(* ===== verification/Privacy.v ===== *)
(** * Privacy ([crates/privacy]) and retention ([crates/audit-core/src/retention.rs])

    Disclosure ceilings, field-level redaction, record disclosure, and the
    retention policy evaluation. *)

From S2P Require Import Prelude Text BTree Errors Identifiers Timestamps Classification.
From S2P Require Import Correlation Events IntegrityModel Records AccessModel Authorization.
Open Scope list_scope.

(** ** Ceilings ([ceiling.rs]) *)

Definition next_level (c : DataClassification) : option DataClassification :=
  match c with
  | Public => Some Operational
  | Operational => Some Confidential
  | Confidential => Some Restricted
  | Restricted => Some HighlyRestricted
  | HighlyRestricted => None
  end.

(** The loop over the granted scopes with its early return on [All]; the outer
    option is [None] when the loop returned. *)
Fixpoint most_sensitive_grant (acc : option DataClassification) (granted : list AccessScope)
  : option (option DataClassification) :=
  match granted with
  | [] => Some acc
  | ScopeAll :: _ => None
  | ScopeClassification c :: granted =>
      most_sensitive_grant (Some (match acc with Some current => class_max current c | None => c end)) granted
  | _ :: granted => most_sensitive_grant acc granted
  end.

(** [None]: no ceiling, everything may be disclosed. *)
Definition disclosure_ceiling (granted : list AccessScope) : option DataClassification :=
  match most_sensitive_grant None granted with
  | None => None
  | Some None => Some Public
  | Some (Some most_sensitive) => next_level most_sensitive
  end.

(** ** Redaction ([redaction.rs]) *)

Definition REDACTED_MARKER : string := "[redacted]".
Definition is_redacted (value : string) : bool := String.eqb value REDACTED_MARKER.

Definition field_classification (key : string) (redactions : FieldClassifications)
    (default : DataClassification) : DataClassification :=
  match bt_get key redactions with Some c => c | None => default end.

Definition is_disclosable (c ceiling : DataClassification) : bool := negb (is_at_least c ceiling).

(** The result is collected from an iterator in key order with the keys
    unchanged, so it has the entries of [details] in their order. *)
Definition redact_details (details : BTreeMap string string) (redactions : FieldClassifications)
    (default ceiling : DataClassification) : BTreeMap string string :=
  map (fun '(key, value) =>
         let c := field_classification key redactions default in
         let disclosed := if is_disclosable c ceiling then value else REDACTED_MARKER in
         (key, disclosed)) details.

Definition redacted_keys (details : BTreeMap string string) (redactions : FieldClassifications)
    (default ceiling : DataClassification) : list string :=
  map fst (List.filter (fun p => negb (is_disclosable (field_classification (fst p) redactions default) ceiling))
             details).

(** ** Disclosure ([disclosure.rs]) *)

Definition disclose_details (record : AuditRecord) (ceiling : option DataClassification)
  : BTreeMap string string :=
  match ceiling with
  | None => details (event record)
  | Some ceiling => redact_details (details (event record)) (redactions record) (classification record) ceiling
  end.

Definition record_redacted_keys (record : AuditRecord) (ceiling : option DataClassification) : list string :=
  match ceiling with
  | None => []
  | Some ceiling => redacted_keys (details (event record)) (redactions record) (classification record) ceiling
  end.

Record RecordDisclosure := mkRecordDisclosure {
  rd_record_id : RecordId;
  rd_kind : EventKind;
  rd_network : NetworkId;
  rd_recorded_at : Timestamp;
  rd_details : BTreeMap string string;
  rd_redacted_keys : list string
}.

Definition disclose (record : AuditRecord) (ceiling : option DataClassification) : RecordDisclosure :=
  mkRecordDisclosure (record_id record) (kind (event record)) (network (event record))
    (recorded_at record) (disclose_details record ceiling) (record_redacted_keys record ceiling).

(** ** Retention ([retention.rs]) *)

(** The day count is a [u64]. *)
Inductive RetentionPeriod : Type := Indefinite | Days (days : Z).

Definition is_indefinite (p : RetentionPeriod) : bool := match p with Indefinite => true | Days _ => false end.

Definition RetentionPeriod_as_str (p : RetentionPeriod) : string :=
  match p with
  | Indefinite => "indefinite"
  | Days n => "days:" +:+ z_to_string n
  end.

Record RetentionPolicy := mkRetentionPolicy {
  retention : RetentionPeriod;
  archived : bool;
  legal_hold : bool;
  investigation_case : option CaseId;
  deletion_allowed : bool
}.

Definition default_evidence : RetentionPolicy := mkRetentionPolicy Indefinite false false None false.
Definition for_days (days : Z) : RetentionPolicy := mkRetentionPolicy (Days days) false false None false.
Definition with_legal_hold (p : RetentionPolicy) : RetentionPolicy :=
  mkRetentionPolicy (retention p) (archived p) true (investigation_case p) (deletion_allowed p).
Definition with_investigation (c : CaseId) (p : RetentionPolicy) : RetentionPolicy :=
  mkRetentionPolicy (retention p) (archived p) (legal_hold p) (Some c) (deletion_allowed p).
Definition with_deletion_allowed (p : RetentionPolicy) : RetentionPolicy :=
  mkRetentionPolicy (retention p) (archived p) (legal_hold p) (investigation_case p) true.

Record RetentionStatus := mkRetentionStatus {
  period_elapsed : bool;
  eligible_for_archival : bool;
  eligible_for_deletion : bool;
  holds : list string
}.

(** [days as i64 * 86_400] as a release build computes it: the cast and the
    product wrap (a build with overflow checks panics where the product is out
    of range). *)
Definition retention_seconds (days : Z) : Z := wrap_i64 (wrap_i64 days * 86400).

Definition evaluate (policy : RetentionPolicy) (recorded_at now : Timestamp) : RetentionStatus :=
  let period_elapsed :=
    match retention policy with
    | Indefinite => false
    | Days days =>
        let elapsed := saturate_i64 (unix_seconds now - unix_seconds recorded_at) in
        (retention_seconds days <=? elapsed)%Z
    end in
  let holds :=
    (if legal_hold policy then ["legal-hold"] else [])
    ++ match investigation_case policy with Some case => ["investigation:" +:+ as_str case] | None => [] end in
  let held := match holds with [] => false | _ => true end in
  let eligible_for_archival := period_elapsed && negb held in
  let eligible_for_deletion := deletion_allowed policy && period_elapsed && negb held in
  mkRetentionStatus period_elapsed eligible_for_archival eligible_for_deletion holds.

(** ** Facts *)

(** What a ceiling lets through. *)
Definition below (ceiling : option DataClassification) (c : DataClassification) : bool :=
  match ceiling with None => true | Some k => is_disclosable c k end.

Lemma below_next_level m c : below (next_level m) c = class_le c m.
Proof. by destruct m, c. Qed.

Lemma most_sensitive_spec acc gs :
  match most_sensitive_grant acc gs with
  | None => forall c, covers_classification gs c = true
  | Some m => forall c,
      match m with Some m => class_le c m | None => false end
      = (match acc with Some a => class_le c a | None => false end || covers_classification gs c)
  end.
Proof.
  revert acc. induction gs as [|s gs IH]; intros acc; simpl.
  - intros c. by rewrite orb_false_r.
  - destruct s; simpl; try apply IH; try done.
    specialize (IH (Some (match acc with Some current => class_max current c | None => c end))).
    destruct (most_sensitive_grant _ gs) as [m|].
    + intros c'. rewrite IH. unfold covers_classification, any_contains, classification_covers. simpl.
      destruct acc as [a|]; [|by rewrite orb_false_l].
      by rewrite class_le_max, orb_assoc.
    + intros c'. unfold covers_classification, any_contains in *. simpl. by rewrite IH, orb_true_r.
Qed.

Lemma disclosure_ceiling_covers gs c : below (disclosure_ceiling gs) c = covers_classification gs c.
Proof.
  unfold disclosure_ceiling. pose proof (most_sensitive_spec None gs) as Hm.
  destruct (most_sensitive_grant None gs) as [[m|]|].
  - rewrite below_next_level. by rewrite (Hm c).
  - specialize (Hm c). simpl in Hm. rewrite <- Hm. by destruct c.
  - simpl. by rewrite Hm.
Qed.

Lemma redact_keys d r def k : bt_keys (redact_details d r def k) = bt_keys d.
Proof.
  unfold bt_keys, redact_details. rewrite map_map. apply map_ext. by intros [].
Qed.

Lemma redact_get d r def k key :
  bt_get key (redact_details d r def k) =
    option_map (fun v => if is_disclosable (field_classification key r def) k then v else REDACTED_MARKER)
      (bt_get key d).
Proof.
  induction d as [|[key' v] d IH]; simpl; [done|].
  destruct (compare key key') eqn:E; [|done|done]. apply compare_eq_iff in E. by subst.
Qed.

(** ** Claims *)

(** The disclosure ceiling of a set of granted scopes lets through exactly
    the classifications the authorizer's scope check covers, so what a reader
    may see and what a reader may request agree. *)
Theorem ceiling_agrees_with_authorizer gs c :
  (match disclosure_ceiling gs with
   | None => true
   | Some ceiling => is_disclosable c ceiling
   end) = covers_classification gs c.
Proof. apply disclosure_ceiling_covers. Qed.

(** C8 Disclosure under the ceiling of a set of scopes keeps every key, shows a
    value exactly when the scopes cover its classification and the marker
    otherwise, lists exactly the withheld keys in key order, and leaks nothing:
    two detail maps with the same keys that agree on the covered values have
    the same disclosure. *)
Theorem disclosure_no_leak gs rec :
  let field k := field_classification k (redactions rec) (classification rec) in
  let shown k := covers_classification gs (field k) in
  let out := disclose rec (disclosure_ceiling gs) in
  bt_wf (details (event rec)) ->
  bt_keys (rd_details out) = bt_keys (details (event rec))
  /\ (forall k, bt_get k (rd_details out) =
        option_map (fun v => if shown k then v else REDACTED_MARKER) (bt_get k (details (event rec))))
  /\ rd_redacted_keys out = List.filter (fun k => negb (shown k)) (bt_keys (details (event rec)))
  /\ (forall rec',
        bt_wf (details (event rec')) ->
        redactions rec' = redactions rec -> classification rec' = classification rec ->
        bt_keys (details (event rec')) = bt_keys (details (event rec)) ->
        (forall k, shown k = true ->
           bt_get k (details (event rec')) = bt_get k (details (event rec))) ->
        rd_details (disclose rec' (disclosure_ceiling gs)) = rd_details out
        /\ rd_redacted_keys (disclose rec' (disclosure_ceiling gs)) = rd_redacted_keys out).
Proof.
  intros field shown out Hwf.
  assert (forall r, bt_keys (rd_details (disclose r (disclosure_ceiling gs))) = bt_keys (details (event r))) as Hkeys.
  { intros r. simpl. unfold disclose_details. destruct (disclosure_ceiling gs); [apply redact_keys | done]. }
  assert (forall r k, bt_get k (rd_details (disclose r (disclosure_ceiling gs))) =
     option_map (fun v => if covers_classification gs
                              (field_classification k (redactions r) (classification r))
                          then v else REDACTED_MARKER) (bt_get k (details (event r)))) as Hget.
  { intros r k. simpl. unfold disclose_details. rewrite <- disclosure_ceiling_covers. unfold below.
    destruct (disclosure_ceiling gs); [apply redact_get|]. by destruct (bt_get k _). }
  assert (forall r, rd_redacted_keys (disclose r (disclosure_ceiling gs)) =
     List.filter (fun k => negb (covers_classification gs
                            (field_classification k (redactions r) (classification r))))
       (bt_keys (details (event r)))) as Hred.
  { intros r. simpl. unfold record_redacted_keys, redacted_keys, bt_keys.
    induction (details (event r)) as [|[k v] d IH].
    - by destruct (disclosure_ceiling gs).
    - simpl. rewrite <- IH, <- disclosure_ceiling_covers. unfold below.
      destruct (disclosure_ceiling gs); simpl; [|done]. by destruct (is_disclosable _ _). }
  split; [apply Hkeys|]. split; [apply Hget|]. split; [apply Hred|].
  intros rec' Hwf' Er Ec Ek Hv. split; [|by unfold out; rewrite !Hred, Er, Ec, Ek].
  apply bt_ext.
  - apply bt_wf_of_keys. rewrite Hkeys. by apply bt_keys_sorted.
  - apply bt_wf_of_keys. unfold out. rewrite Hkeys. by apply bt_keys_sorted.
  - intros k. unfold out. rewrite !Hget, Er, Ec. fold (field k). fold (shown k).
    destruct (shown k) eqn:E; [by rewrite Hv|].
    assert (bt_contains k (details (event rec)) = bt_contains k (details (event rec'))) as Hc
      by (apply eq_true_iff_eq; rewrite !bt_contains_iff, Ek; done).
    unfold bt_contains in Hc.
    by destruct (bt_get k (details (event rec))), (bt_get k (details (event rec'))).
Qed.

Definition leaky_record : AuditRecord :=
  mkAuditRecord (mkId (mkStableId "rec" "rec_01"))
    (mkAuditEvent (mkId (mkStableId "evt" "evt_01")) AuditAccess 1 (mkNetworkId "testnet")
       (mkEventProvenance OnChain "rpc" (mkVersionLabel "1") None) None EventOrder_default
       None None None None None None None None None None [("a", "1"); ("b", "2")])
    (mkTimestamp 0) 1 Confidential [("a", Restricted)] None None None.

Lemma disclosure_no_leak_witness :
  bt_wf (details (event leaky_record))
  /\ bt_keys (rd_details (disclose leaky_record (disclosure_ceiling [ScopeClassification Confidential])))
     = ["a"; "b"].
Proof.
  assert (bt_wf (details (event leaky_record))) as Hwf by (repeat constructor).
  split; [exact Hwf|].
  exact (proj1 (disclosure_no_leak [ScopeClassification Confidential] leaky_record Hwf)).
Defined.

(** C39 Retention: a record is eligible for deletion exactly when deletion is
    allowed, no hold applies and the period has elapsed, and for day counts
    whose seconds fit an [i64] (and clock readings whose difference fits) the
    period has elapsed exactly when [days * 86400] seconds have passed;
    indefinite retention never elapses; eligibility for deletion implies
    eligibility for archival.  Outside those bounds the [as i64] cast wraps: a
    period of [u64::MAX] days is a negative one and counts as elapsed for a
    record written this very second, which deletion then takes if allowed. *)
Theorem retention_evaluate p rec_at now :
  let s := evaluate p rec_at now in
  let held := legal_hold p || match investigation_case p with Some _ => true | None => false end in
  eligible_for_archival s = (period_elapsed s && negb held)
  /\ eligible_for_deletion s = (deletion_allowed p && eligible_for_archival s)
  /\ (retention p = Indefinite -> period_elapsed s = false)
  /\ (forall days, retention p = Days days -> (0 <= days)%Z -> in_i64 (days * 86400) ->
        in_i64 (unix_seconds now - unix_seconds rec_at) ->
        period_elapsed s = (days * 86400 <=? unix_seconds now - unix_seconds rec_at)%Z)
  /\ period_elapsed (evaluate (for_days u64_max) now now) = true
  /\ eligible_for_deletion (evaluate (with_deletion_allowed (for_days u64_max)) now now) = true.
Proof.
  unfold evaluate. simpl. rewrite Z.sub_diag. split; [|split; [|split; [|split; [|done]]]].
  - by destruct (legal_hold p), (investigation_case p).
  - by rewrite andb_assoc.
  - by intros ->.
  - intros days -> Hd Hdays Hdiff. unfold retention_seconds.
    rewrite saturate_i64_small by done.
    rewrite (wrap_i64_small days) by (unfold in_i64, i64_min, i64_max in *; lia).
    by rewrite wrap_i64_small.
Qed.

Problem details ▸
Everything from the first line above through the line that contains "Open Scope list_scope." should be duplicated exactly, please, and nothing beyond it.

Finished task ▸
(* ===== verification/Privacy.v ===== *)
(** * Privacy ([crates/privacy]) and retention ([crates/audit-core/src/retention.rs])

    Disclosure ceilings, field-level redaction, record disclosure, and the
    retention policy evaluation. *)

From S2P Require Import Prelude Text BTree Errors Identifiers Timestamps Classification.
From S2P Require Import Correlation Events IntegrityModel Records AccessModel Authorization.
Open Scope list_scope.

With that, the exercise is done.